In practice, the department had been exempting non-waterfront properties located on filled tidelands from Chapter 91 licensing since 1990. However, this February, the state’s Supreme Judicial Court ruled that the department lacked the authority to exempt properties located on filled tidelands that are at least 250 feet from the water and separated from it by a public way.

This overturned a lower court ruling in a case in which citizen petitioners sued the state DEP for excluding the $2-billion NorthPoint mixed-use project from Chapter 91 licensing. The Supreme Judicial Court did not fault the developers, but ruled that DEP had “acted in excess of its authority,” because the exemption was not authorized by law.

In response to the court ruling, the state legislature crafted, and Patrick signed a bill that restores the exemption. It legally returns authority in this matter to DEP and re-establishes title clarity for such properties.

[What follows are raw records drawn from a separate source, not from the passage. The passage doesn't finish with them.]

(* ===== verification/WorkflowArgs.v ===== *)
(** Step arguments: internal/workflow/args.go.  A reference object in a step's
    arguments stands for the result of another step.

    JSON and SHA-256 come from [ArgsLib]. *)
From S2P Require Import Prelude Bytes TaskSpec WorkflowDef WorkflowState.

Open Scope Z_scope.

(** A decoded JSON value; numbers are kept as text, an object's keys are distinct. *)
Inductive json :=
| JNull
| JBool (b : bool)
| JNumber (text : string)
| JString (s : string)
| JArray (l : list json)
| JObject (entries : list (string * json)).

Class ArgsLib := {
  args_Unmarshal : bytes → option json;
  args_Marshal : json → option bytes;
  args_Sum256 : bytes → bytes
}.

Inductive args_error := ErrArgsJSON | ErrRefNotString | ErrRefNotFound | ErrNoLoader | ErrLoadRef.

Definition refKey : string := "__step_ref__".

Section Args.
Context `{ArgsLib}.

(** [decodeJSON] *)
Definition decodeJSON (data : bytes) : result args_error json :=
  match data with
  | [] => Ok JNull
  | _ => match args_Unmarshal data with None => Err ErrArgsJSON | Some v => Ok v end
  end.

(** What a reference to [ref] stands for. *)
Definition resolve_ref (ref : json) (state : WorkflowState) (loader : option (string → option bytes)) : result args_error json :=
  match ref with
  | JString stepID =>
      match Step state stepID with
      | None => Err ErrRefNotFound
      | Some step =>
          match ssResultJSON step, str_empty (ssResultRef step) with
          | [], false =>
              match loader with
              | None => Err ErrNoLoader
              | Some load => match load (ssResultRef step) with None => Err ErrLoadRef | Some data => decodeJSON data end
              end
          | data, _ => decodeJSON data
          end
      end
  | _ => Err ErrRefNotString
  end.

(** [resolveValue]; the first error in an array stops it, an object's entries are
    visited in the order of the list. *)
Fixpoint resolveValue (value : json) (state : WorkflowState) (loader : option (string → option bytes)) :
    result args_error json :=
  match value with
  | JArray l =>
      out ← (fix go l := match l with
                         | [] => Ok []
                         | item :: l => resolved ← resolveValue item state loader; out ← go l; Ok (resolved :: out)
                         end) l;
      Ok (JArray out)
  | JObject entries =>
      match entries with
      | [(k, ref)] => if decide (k = refKey) then resolve_ref ref state loader
                      else resolved ← resolveValue ref state loader; Ok (JObject [(k, resolved)])
      | _ =>
          out ← (fix go l := match l with
                             | [] => Ok []
                             | (k, v) :: l => resolved ← resolveValue v state loader; out ← go l; Ok ((k, resolved) :: out)
                             end) entries;
          Ok (JObject out)
      end
  | _ => Ok value
  end.

(** [ResolveArgs]: the canonical text and its hash. *)
Definition ResolveArgs (step : StepDefinition) (state : WorkflowState) (loader : option (string → option bytes)) :
    result args_error (bytes * string) :=
  value ← (match sdArgsJSON step with
           | [] => Ok (JObject [("args", JArray []); ("kwargs", JObject [])])
           | data => match args_Unmarshal data with None => Err ErrArgsJSON | Some v => Ok v end
           end);
  resolved ← resolveValue value state loader;
  match args_Marshal resolved with
  | None => Err ErrArgsJSON
  | Some data => Ok (data, hex_EncodeToString (args_Sum256 data))
  end.

(** [ResolveCachedArgs] *)
Definition ResolveCachedArgs (step : StepDefinition) (stepState : StepState) (state : WorkflowState)
    (loader : option (string → option bytes)) : result args_error (bytes * string) :=
  if negb (str_empty (ssLastInputHash stepState)) && negb (bool_decide (ssResolvedArgsJSON stepState = []))
  then Ok (ssResolvedArgsJSON stepState, ssLastInputHash stepState)
  else ResolveArgs step state loader.
End Args.
(* ===== verification/ServiceState.v ===== *)
(** The control service's state and the effects its handlers use
    (internal/control/service.go, log_read.go, actor.go, hardening.go).

    A handler is a function on the state that may block for ever ([None]), fail
    keeping the changes made so far, or return ([M]).  What it cannot know comes
    from [Env]: clock readings, random identifiers, the outcome of log appends and
    of object-store writes, the order of ranges over maps.  The log server is the
    abstract log that [LogTheorems] proves the log store to be: appends at the end
    of a stream, an idempotency key answered with the earlier record, a trim mark. *)
From S2P Require Import Prelude Bytes LogRecord EventCodec TaskSpec MetaStore TaskReplay Placement Scheduler WorkerStore WorkflowDef WorkflowState WorkflowReplay Actor MetaDomains WorkflowArgs.

Open Scope Z_scope.

(** ** State *)

(** [functionRegisteredPayload] *)
Record functionRegisteredPayload := {
  fp_FunctionHash : string; fp_SourceRef : string; fp_Language : string; fp_Entrypoint : string; fp_TimestampMs : Z
}.

(** [llmStatsKey] *)
Record llmStatsKey := { lk_modelName : string; lk_modelVersion : string; lk_workerID : string }.
#[export] Instance llmStatsKey_eq_dec : EqDecision llmStatsKey.
Proof. solve_decision. Defined.
#[export] Instance llmStatsKey_countable : Countable llmStatsKey.
Proof.
  apply (inj_countable (λ k, (lk_modelName k, lk_modelVersion k, lk_workerID k))
    (λ '(a, b, c), Some {| lk_modelName := a; lk_modelVersion := b; lk_workerID := c |})). by intros [].
Defined.

(** [logservepb.SchedulingPolicy] *)
Definition SCHEDULING_POLICY_RESOURCE_ONLY : Z := 1.
Definition SCHEDULING_POLICY_LOCALITY_AWARE : Z := 2.
Definition SCHEDULING_POLICY_PREDICTED_LATENCY : Z := 3.

(** The fields under [configMu] and those fixed at start; durations in nanoseconds. *)
Record Config := {
  cf_schedulerV2 : bool;
  cf_schedulingPolicy : Z;
  cf_queueHighWatermark : Z;
  cf_redeliveryTimeout : Z;
  cf_logAppendSlowLimit : Z;
  cf_resultInlineThreshold : Z;
  cf_resultStore : bool
}.

(** [Service]; [s.meta] is the in-memory store, [sv_log] to [sv_objects] are the
    log server and the object store.  [sv_tick] counts the uses of [Env]. *)
Record Service := {
  sv_meta : MemoryStore;
  sv_actors : Actors;
  sv_workflows : Workflows;
  sv_workers : WorkerStore.Legacy.store;
  sv_models : gmap string ModelInfo;
  sv_log : list RawRecord;
  sv_trims : gmap string Z;
  sv_objects : gmap string bytes;
  sv_queue : list string;
  sv_scheduler : Scheduler;
  sv_specs : gmap string TaskSpec;
  sv_functions : gmap string functionRegisteredPayload;
  sv_llmStats : gmap llmStatsKey llmWorkerStats;
  sv_config : Config;
  sv_lastLogAppendMs : Z;
  sv_tick : nat
}.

“Until the legislature clarified the status of that regulatory exemption,” Patrick says in a statement, “a cloud hung over the title of properties in 3,000 acres of Boston alone and another 1,000 acres across the commonwealth. This new law provides predictability for land development and protects the public interest,” he adds.

The Massachusetts chapter of Naiop applauds the legislature and Patrick for passing the bill. David Begelfer, CEO of the chapter, tells GlobeSt.com, “we are back to the status quo, which has been in effect for 17 years.” The bill not only establishes the legitimacy of many existing commercial properties, but also gives many that are under way or under consideration “a clear shot,” he says.

“NorthPoint has a clear run now, along with a Back Bay project near Prudential Center, some major projects totaling as much as four million sf in the seaport area and many projects in the North Station area of Boston, to name a few,” Begelfer says. “Actually Fenway Park, home of the Red Sox, is even included in an area that the court ruling put into question,” he adds.